Today, Ubatuba has about 80 percent of its forest preserved but there are some areas which continue to be settled or devastated due to different reasons such as housing, condominiums, roads, public concessions, and craftwork. In 2002 to 2003 I went to work in a rural school with pre-teen children. It was a beautiful place surrounded by the Atlantic Forest. Although it was a rural area, there was not much rural activities. The majority of the parents lived through the exploitation of the forest – they made craft objects with wood. This neighborhood has become known and later named by a mayor as Rota do Artesanato, Craftwork Route. Soon after I began working there, the interests of the children and the activities of their parents caught my attention. But it bothered me. It always happened that early in the morning when classes began the sound of saws or axes echoed throughout the forest. This caused me immense discomfort and concern. That was when my school project began. I  thought it would be interesting to talk with the parents in order to together develop a project to cultivate native tree seedlings especially those that the parents were removing from nature to make their craft objects: wall decorations, bowls, key chains, wooden spoons and other things. 

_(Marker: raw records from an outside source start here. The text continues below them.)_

(* ===== verification/NodeSessions.v ===== *)
(** * Sessions of a node, as its answers show them

    What sysfs and iscsiadm answered about the state and the target of an iSCSI
    session, for every policy that allows these looks ([LookPolicy]): the
    recovery pass and the staging calls share them. *)

From S2P Require Import Prelude GoStrings Prog Errors Api Retry NodeHost NodeRecovery NodeQuiet.

#[local] Set Default Proof Using "Type*".

(** Operations that change nothing. *)
Definition looks (o : nop) : bool :=
  match o with
  | Stat _ | ReadFile _ | Glob _ | Now | NodeSleep _ | CtxDone => true
  | Command name args =>
      String.eqb name "findmnt" || (String.eqb name "blockdev" && bool_decide (head args = Some "--getsize64")) ||
      match iscsiadm_args o with
      | Some ["-m"; "session"; "-P"; _] => true
      | _ => false
      end
  | _ => false
  end.

Class LookPolicy (P : policy nsig) : Prop := { look_allowed h (o : nop) : looks o = true -> allow P h o }.

Lemma looks_quiet o : looks o = true -> quiet_op o = true.
Proof.
  destruct o; try done. unfold looks, quiet_op, quiet_command. intros H.
  apply orb_true_iff in H as [[->|[-> Hh]%andb_true_iff]%orb_true_iff|H]; [done| |].
  - apply bool_decide_eq_true in Hh. destruct args as [|c args]; [done|]. injection Hh as ->. cbn. by rewrite !orb_true_r.
  - apply orb_true_iff. right. destruct (iscsiadm_args _) as [a|]; [|done]. unfold quiet_iscsiadm. by repeat case_match.
Qed.

#[export] Instance quiet_look_policy P : QuietPolicy P -> LookPolicy P.
Proof. intros HP. split. intros h o Ho. by apply quiet_allowed, looks_quiet. Qed.

(** ** What a history shows *)

(** The state that the first session of a listing shows. *)
Definition state_value (line : string) : option string :=
  if Contains line "iSCSI Session State:" then (SplitN2 line ":").2 else None.
Definition first_state (l : list string) (state : string) : Prop :=
  exists before line after value, l = before ++ line :: after /\ Forall (fun x => state_value x = None) before /\
    state_value line = Some value /\ state = TrimSpace value.

(** The state that was answered for the session of a device. *)
Inductive session_state (h : nhistory) (devicePath : string) : string -> Prop :=
| state_of_device data :
    nev (ReadFile ("/sys/block/" +:+ Base devicePath +:+ "/device/state")) (Ok data) ∈ h ->
    session_state h devicePath
      (if String.eqb (TrimSpace data) "running" then iscsiSessionStateLoggedIn else TrimSpace data)
| state_of_iscsiadm name args output state :
    iscsiadm_args (Command name args) = Some ["-m"; "session"; "-P"; "1"] ->
    nev (Command name args) (output, None) ∈ h -> first_state (lines output) state ->
    session_state h devicePath state.

(** A session entry that was listed for a device. *)
Definition session_entry (h : nhistory) (sysPath sess : string) : Prop :=
  exists up l, up ∈ ["/device/../.."; "/device/../../.."] /\
    nev (Glob (sysPath +:+ up +:+ "/iscsi_session/session*")) (Ok l) ∈ h /\ sess ∈ l.

(** The listing of [iscsiadm -m session -P 3]: a line that opens the section of
    a target, and a line that names an attached disk. *)
Definition opens_target (line target : string) : Prop :=
  HasPrefix (TrimSpace line) "Target:" = true /\ target = TrimSpace (TrimPrefix (TrimSpace line) "Target:").
Definition in_section (line : string) : Prop := HasPrefix (TrimSpace line) "Target:" = false.
Definition attaches (line disk : string) : Prop :=
  Contains (TrimSpace line) "Attached scsi disk" = true /\ exists before after, Fields (TrimSpace line) = before ++ "disk" :: disk :: after.

(** The last line before that names a target, and the last portal of its section. *)
Definition names_target (line iqn : string) : Prop := exists target more, opens_target line target /\ Fields target = iqn :: more.
Definition latest_target (before : list string) (iqn : string) : Prop :=
  exists a line b, before = a ++ line :: b /\ names_target line iqn /\ Forall (fun x => forall i, ~ names_target x i) b.
Definition portal_line (line portal : string) : Prop :=
  in_section line /\ HasPrefix (TrimSpace line) "Current Portal:" = true /\
  let text := TrimSpace (TrimPrefix (TrimSpace line) "Current Portal:") in
  portal = match LastIndex text "," with Some i => str_take i text | None => text end.
Definition portal_free (line : string) : Prop := in_section line /\ HasPrefix (TrimSpace line) "Current Portal:" = false.
Inductive latest_portal : list string -> string -> Prop :=
| portal_listed a line b portal : portal_line line portal -> Forall portal_free b -> latest_portal (a ++ line :: b) portal
| portal_of_no_line b : Forall portal_free b -> latest_portal b ""
| portal_unlisted a line b : ~ in_section line -> Forall portal_free b -> latest_portal (a ++ line :: b) "".

(** The listing attaches the disk in the section of this very target. *)
Definition attached_session (l : list string) (disk iqn portal : string) : Prop :=
  exists before line after, l = before ++ line :: after /\ in_section line /\ attaches line disk /\
    latest_target before iqn /\ latest_portal before portal.

(** The target that was answered for a device. *)
Inductive session_target (h : nhistory) (sysPath iqn portal : string) : Prop :=
| target_of_sysfs sess data :
    session_entry h sysPath sess ->
    nev (ReadFile (JoinPath sess "targetname")) (Ok data) ∈ h -> TrimSpace data = iqn -> session_target h sysPath iqn portal
| target_of_iscsiadm name args output :
    iscsiadm_args (Command name args) = Some ["-m"; "session"; "-P"; "3"] ->
    nev (Command name args) (output, None) ∈ h -> attached_session (lines output) (Base sysPath) iqn portal ->
    session_target h sysPath iqn portal.

(** ** The listing, as its parser reads it *)

Lemma names_disk_spec parts disk : names_disk parts disk = true -> exists before after, parts = before ++ "disk" :: disk :: after.
Proof.
  induction parts as [|part [|next parts] IH]; [done..|]. change (names_disk (part :: next :: parts) disk) with
    ((String.eqb part "disk" && String.eqb next disk) || names_disk (next :: parts) disk).
  intros [[->%String.eqb_eq ->%String.eqb_eq]%andb_true_iff|H]%orb_true_iff; [by exists [], parts|].
  destruct (IH H) as (before & after & ->). by exists (part :: before), after.
Qed.

Lemma latest_target_skip before line iqn : (forall i, ~ names_target line i) -> latest_target before iqn -> latest_target (before ++ [line]) iqn.
Proof.
  intros Hl (a & line' & b & -> & Hn & Hb). exists a, line', (b ++ [line]). rewrite <- app_assoc. split; [done|]. split; [done|].
  apply Forall_app. by split; [|constructor].
Qed.

Lemma in_section_unnamed line : in_section line -> forall i, ~ names_target line i.
Proof. intros H i (target & more & [Ht _] & _). unfold in_section in H. by rewrite Ht in H. Qed.

Lemma latest_portal_skip before line portal : portal_free line -> latest_portal before portal -> latest_portal (before ++ [line]) portal.
Proof.
  intros Hl [a line' b p Hp Hb|b Hb|a line' b Hp Hb]; rewrite <- ?app_assoc;
    [apply portal_listed|apply portal_of_no_line|apply portal_unlisted]; try done; apply Forall_app; by split; [|constructor].
Qed.

(** What the parser holds after the lines [before]. *)
Definition scanned (before : list string) (iqn portal : string) : Prop :=
  (iqn = "" \/ latest_target before iqn) /\ latest_portal before portal.

Lemma scanned_target before line iqn portal :
  HasPrefix (TrimSpace line) "Target:" = true -> scanned before iqn portal ->
  scanned (before ++ [line])
    (match Fields (TrimSpace (TrimPrefix (TrimSpace line) "Target:")) with i :: _ => i | [] => iqn end) "".
Proof.
  intros Ht [Hi _]. split; [|apply portal_unlisted; [unfold in_section; congruence|constructor]].
  destruct (Fields _) as [|i more] eqn:Ef.
  - destruct Hi as [->|Hi]; [by left|right]. apply latest_target_skip; [|done].
    intros i (target & more & [_ ->] & Hf). by rewrite Ef in Hf.
  - right. exists before, line, []. split; [done|]. split; [|constructor]. by exists (TrimSpace (TrimPrefix (TrimSpace line) "Target:")), more.
Qed.

Lemma session_sections_attached l disk before iqn0 portal0 iqn portal :
  scanned before iqn0 portal0 -> session_sections l disk iqn0 portal0 = (iqn, portal) -> iqn <> "" ->
  attached_session (before ++ l) disk iqn portal.
Proof.
  revert before iqn0 portal0. induction l as [|line l IH]; intros before iqn0 portal0 Hs; cbn [session_sections]; [by intros [= <- <-]|].
  cbv zeta. intros H Hne. replace (before ++ line :: l) with ((before ++ [line]) ++ l) by (by rewrite <- app_assoc).
  destruct (HasPrefix (TrimSpace line) "Target:") eqn:Et; [eapply IH; [by eapply scanned_target|exact H|done]|]. destruct Hs as [Hi Hp].
  assert (iqn0 = "" \/ latest_target (before ++ [line]) iqn0) as Hi'.
  { destruct Hi as [?|Hi]; [by left|right]. by apply latest_target_skip; [apply in_section_unnamed|]. }
  destruct (HasPrefix (TrimSpace line) "Current Portal:") eqn:Ep.
  { eapply IH; [|exact H|done]. split; [done|]. by apply (portal_listed before line []). }
  destruct (Contains (TrimSpace line) "Attached scsi disk" && names_disk (Fields (TrimSpace line)) disk) eqn:Ed.
  - injection H as <- <-. apply andb_true_iff in Ed as [Hc Hd%names_disk_spec]. destruct Hi as [?|Hi]; [done|].
    exists before, line, l. rewrite <- app_assoc. by split_and!.
  - eapply IH; [|exact H|done]. split; [done|by apply latest_portal_skip].
Qed.

Lemma parse_attached output disk iqn portal :
  parseISCSISessionInfo output disk = (iqn, portal) -> iqn <> "" -> attached_session (lines output) disk iqn portal.
Proof.
  intros H Hne. apply (session_sections_attached (lines output) disk [] "" ""); [|exact H|done]. split; [by left|by apply portal_of_no_line].
Qed.

Lemma session_state_line_first l state : session_state_line l = Some state -> first_state l state.
Proof.
  induction l as [|line l IH]; [done|]. cbn [session_state_line]. intros H.
  assert (state_value line = None -> session_state_line l = Some state -> first_state (line :: l) state) as Hskip.
  { intros Hv (before & line' & after & value & -> & Hb & H1 & H2)%IH. exists (line :: before), line', after, value. split_and!; auto. }
  unfold state_value in Hskip. destruct (Contains line "iSCSI Session State:") eqn:Ec; [|by apply Hskip].
  destruct (SplitN2 line ":") as [key [value|]] eqn:Es; [|by apply Hskip].
  injection H as <-. exists [], line, l, value. split_and!; [done|constructor| |done]. unfold state_value. by rewrite Ec, Es.
Qed.

Lemma session_state_app h t d s : session_state h d s -> session_state (h ++ t) d s.
Proof. intros [data H|name args out st H1 H2 H3]; [apply state_of_device|eapply state_of_iscsiadm]; eauto with csi. Qed.

Lemma session_entry_app h t d s : session_entry h d s -> session_entry (h ++ t) d s.
Proof. intros (up & l & ? & ? & ?). exists up, l. auto with csi. Qed.

#[export] Hint Resolve session_entry_app : csi.

Lemma session_target_app h t d i p : session_target h d i p -> session_target (h ++ t) d i p.
Proof. intros [sess data He H E|name args out H1 H2 H3]; [eapply target_of_sysfs|eapply target_of_iscsiadm]; eauto with csi. Qed.

#[export] Hint Resolve session_state_app session_target_app : csi.

Section Sessions.
Context {P : policy nsig} {HP : LookPolicy P}.

(** iscsiadm run to list the sessions. *)
Lemma wp_list_sessions h what (Q : string * option error -> nhistory -> Prop) :
  (forall r0 name a r, iscsiadm_args (Command name a) = Some ["-m"; "session"; "-P"; what] ->
     Q r ((h ++ [nev (Stat "/proc/1/ns/mnt") r0]) ++ [nev (Command name a) r])) ->
  wp P h (iscsiadm ["-m"; "session"; "-P"; what]) Q.
Proof.
  intros H. unfold iscsiadm. apply wp_bind, wp_host; [by apply look_allowed|].
  intros [k|e] _; (apply wp_host; [by apply look_allowed|intros r _; by apply H]).
Qed.

Lemma wp_getISCSISessionState h devicePath :
  wp P h (getISCSISessionState devicePath) (fun r h' => forall state, r = Ok state -> session_state h' devicePath state).
Proof.
  unfold getISCSISessionState. apply wp_bind, wp_host; [by apply look_allowed|]. intros [data|e] _.
  - apply wp_ret. intros state [= <-]. apply state_of_device. auto with csi.
  - apply wp_bind, wp_list_sessions. intros r0 name args [output [ce|]] Ha; [by apply wp_ret|].
    destruct (session_state_line (lines output)) as [st|] eqn:El; apply wp_ret; [|done].
    intros state [= <-]. eapply state_of_iscsiadm; [exact Ha| |by apply session_state_line_first]. auto with csi.
Qed.

Lemma wp_sysfs_session h sessions portal sysPath :
  (forall sess, sess ∈ sessions -> session_entry h sysPath sess) ->
  wp P h (sysfs_session sessions portal) (fun r h' =>
    forall iqn p, r = Some (iqn, p) -> session_target h' sysPath iqn p).
Proof.
  revert h portal. induction sessions as [|sess rest IH]; intros h portal Hl; [by apply wp_ret|].
  cbn [sysfs_session]. apply wp_bind, wp_host; [by apply look_allowed|]. intros targetData _.
  apply wp_bind, wp_host; [by apply look_allowed|]. intros conns _.
  set (h1 := _ ++ [_]).
  assert (forall t p, negb (String.eqb (match targetData with Ok d => TrimSpace d | Err _ => "" end) "") = true ->
    session_target (h1 ++ t) sysPath (match targetData with Ok d => TrimSpace d | Err _ => "" end) p) as Htarget.
  { intros t p H. destruct targetData as [d|e]; [|done]. eapply target_of_sysfs with sess d; [|subst h1; auto with csi|done].
    subst h1. do 3 apply session_entry_app. apply Hl. by left. }
  apply wp_call_spec with (Q := fun _ _ => True).
  { destruct conns as [[|conn conns]|e]; try by apply wp_ret. apply wp_bind, wp_host; [by apply look_allowed|].
    intros addr _. by apply wp_ret. }
  intros p t _. destruct (negb _) eqn:E.
  2: { apply IH. intros s Hs. subst h1. do 3 apply session_entry_app. apply Hl. by right. }
  apply wp_ret. intros iqn q [= <- <-]. by apply Htarget.
Qed.

Lemma wp_getISCSISessionInfo h sysPath :
  wp P h (getISCSISessionInfo sysPath) (fun r h' => r.1 <> "" -> session_target h' sysPath r.1 r.2).
Proof.
  unfold getISCSISessionInfo. apply wp_bind, wp_host; [by apply look_allowed|]. intros found _.
  apply wp_call_spec with (Q := fun sessions h' => forall sess, sess ∈ sessions -> session_entry h' sysPath sess).
  { assert (forall h', wp P h' (again <- host (Glob (sysPath +:+ "/device/../../../iscsi_session/session*"));;
      Ret (match again with Ok l => l | Err _ => [] end)) (fun sessions h'' => forall sess, sess ∈ sessions -> session_entry h'' sysPath sess)) as Hagain.
    { intros h'. apply wp_bind, wp_host; [by apply look_allowed|]. intros [l|e] _; apply wp_ret; intros sess Hs; [|by apply not_elem_of_nil in Hs].
      exists "/device/../../..", l. split_and!; [by right; left|auto with csi|done]. }
    destruct found as [[|x l]|e]; try apply Hagain. apply wp_ret. intros sess Hs. exists "/device/../..", (x :: l).
    split_and!; [by left|auto with csi|done]. }
  intros sessions t Hsess. eapply wp_call_spec; [by apply wp_sysfs_session|]. intros [[iqn p]|] t' Hs.
  - apply wp_ret. intros _. by apply Hs.
  - unfold getISCSISessionInfoFromIscsiadm. apply wp_bind, wp_list_sessions. intros r0 name a [output [e|]] Ha; [by apply wp_ret|].
    apply wp_ret. intros Hne. eapply target_of_iscsiadm; [exact Ha|auto with csi|by apply parse_attached; [apply surjective_pairing|]].
Qed.

End Sessions.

I wrote up the proposal and showed it to the director of the school where I worked, who also became enthusiastic especially with lectures and meetings for and with the parents. The parents who worked with craft and their children began to be committed to the project. In the lecture by a biologist, the parents were able to understand the importance of the replanting of each tree that they removed from nature. As well as understanding the life cycle of the trees that they used so much as their raw material. We made a greenhouse of seedlings of the native trees which the parents were removing from nature. The project consisted of several points: to come to know the Atlantic Forest in order to understand her. A commitement to replant a seedling for each tree cut down. To understand the cycle of life of the trees they preferred to cut so that they could choose to cut down those what were already condemned. To select seeds and to bring them to our greenhouse. To use all the material removed from nature by making smaller objects, to create new types of craft objects that would add value to the raw material that they removed. The following year they closed the school due to lack of funds. It was cheaper for the municipality to transport the students to schools in other communities. Today, the area as well as the craftworkers are living abandoned.

Some Birds in Ubatuba

Alma-de-Gato, Andorinha, Anu, Aracari,
Baitaka, Beija-flor,
Caçaroba, Carapeá, Colero, Coriabu, Coruja, Cuhuria
Jacu, Juriti, Juruna,
Papagaio, Papo-Banana, Passaro-Preto, Pato d’Agua, Pavó, Periquito, Pica-Pau
Tesurinha, Tico-Tico, Tié, Tifela, Tijitica, Tiriba, Tubaca, Tukano
Uru, Urubu

And Senhora Benedita’s, Dolores’s mother’s, favorite the bird called, Sairá.